• **Extracted information**:
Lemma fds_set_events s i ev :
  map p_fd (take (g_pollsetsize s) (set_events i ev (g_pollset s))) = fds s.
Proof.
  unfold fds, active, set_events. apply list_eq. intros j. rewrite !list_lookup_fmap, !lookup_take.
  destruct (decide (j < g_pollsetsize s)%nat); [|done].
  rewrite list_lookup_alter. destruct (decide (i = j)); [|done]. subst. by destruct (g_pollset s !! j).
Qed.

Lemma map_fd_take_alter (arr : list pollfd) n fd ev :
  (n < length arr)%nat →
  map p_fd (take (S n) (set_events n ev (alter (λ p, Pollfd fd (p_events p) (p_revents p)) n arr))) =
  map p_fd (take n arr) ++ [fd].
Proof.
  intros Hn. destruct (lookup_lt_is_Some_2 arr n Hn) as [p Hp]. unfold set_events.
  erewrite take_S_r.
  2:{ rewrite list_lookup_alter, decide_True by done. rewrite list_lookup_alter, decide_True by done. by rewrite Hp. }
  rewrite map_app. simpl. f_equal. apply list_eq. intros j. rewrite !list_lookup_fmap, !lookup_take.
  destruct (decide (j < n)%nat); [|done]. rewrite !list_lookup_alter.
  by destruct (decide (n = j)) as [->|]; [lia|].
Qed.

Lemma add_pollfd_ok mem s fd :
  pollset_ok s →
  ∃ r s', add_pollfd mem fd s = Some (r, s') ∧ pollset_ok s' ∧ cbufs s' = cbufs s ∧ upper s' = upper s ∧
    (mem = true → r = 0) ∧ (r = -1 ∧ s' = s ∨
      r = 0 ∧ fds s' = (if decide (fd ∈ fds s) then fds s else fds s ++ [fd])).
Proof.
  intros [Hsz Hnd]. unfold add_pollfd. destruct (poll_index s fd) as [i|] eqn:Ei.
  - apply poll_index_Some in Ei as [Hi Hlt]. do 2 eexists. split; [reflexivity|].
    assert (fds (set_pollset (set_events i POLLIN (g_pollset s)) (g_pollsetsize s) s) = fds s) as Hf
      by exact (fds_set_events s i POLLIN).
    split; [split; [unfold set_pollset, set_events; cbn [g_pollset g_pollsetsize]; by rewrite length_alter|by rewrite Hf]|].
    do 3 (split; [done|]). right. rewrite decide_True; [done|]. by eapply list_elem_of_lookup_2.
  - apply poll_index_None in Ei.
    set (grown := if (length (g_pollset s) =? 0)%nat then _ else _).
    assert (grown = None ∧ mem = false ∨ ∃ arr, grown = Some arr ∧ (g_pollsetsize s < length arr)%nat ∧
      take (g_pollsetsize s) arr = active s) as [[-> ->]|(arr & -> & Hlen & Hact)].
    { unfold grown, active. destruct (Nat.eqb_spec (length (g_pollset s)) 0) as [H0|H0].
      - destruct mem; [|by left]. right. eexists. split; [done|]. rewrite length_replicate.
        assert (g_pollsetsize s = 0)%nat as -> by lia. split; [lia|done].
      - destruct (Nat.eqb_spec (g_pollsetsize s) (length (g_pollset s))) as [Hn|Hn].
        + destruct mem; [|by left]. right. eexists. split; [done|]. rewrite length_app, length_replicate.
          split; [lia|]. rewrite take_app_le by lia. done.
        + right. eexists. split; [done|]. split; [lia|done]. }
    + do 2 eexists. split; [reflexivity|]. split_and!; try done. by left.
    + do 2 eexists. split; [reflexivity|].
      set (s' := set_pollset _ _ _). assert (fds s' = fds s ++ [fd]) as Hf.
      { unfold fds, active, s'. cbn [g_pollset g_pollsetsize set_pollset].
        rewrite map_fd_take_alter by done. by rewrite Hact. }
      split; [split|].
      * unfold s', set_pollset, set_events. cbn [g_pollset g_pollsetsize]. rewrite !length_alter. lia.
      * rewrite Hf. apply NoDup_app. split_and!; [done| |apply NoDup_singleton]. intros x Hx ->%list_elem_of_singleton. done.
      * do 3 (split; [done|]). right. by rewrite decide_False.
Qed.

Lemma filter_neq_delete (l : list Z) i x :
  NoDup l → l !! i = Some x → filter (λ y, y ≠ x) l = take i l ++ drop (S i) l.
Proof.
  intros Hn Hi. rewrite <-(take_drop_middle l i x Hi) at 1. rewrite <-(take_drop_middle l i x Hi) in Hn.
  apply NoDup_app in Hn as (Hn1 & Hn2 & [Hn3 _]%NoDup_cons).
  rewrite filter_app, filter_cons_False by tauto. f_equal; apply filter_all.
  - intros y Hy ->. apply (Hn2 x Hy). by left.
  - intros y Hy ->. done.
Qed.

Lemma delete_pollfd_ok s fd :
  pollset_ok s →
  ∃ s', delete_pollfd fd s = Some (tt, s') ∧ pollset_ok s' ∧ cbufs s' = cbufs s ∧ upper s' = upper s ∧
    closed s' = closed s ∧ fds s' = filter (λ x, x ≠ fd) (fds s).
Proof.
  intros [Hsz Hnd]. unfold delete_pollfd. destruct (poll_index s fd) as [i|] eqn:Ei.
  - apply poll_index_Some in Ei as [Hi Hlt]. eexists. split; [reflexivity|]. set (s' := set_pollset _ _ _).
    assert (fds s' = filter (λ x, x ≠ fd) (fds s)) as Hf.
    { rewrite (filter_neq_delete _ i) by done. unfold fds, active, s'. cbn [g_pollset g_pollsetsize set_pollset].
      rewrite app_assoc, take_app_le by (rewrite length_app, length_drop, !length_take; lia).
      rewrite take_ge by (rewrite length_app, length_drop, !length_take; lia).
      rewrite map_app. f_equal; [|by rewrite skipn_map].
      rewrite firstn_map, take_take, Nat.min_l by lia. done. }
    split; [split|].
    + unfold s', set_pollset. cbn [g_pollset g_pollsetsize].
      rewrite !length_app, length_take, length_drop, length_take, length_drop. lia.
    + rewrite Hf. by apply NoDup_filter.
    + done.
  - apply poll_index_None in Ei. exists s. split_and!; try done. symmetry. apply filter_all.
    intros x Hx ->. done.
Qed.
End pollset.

• **Instructions to follow**: Taking the lines above, repeat exactly those from the line that contains "map p_fd (take (g_pollsetsize" through the line that contains "do 3 (split; [done|]). right. rewrite", and both of those lines as well. Include nothing else.

• **Exercise result**:
  map p_fd (take (g_pollsetsize s) (set_events i ev (g_pollset s))) = fds s.
Proof.
  unfold fds, active, set_events. apply list_eq. intros j. rewrite !list_lookup_fmap, !lookup_take.
  destruct (decide (j < g_pollsetsize s)%nat); [|done].
  rewrite list_lookup_alter. destruct (decide (i = j)); [|done]. subst. by destruct (g_pollset s !! j).
Qed.

Lemma map_fd_take_alter (arr : list pollfd) n fd ev :
  (n < length arr)%nat →
  map p_fd (take (S n) (set_events n ev (alter (λ p, Pollfd fd (p_events p) (p_revents p)) n arr))) =
  map p_fd (take n arr) ++ [fd].
Proof.
  intros Hn. destruct (lookup_lt_is_Some_2 arr n Hn) as [p Hp]. unfold set_events.
  erewrite take_S_r.
  2:{ rewrite list_lookup_alter, decide_True by done. rewrite list_lookup_alter, decide_True by done. by rewrite Hp. }
  rewrite map_app. simpl. f_equal. apply list_eq. intros j. rewrite !list_lookup_fmap, !lookup_take.
  destruct (decide (j < n)%nat); [|done]. rewrite !list_lookup_alter.
  by destruct (decide (n = j)) as [->|]; [lia|].
Qed.

Lemma add_pollfd_ok mem s fd :
  pollset_ok s →
  ∃ r s', add_pollfd mem fd s = Some (r, s') ∧ pollset_ok s' ∧ cbufs s' = cbufs s ∧ upper s' = upper s ∧
    (mem = true → r = 0) ∧ (r = -1 ∧ s' = s ∨
      r = 0 ∧ fds s' = (if decide (fd ∈ fds s) then fds s else fds s ++ [fd])).
Proof.
  intros [Hsz Hnd]. unfold add_pollfd. destruct (poll_index s fd) as [i|] eqn:Ei.
  - apply poll_index_Some in Ei as [Hi Hlt]. do 2 eexists. split; [reflexivity|].
    assert (fds (set_pollset (set_events i POLLIN (g_pollset s)) (g_pollsetsize s) s) = fds s) as Hf
      by exact (fds_set_events s i POLLIN).
    split; [split; [unfold set_pollset, set_events; cbn [g_pollset g_pollsetsize]; by rewrite length_alter|by rewrite Hf]|].
    do 3 (split; [done|]). right. rewrite decide_True; [done|]. by eapply list_elem_of_lookup_2.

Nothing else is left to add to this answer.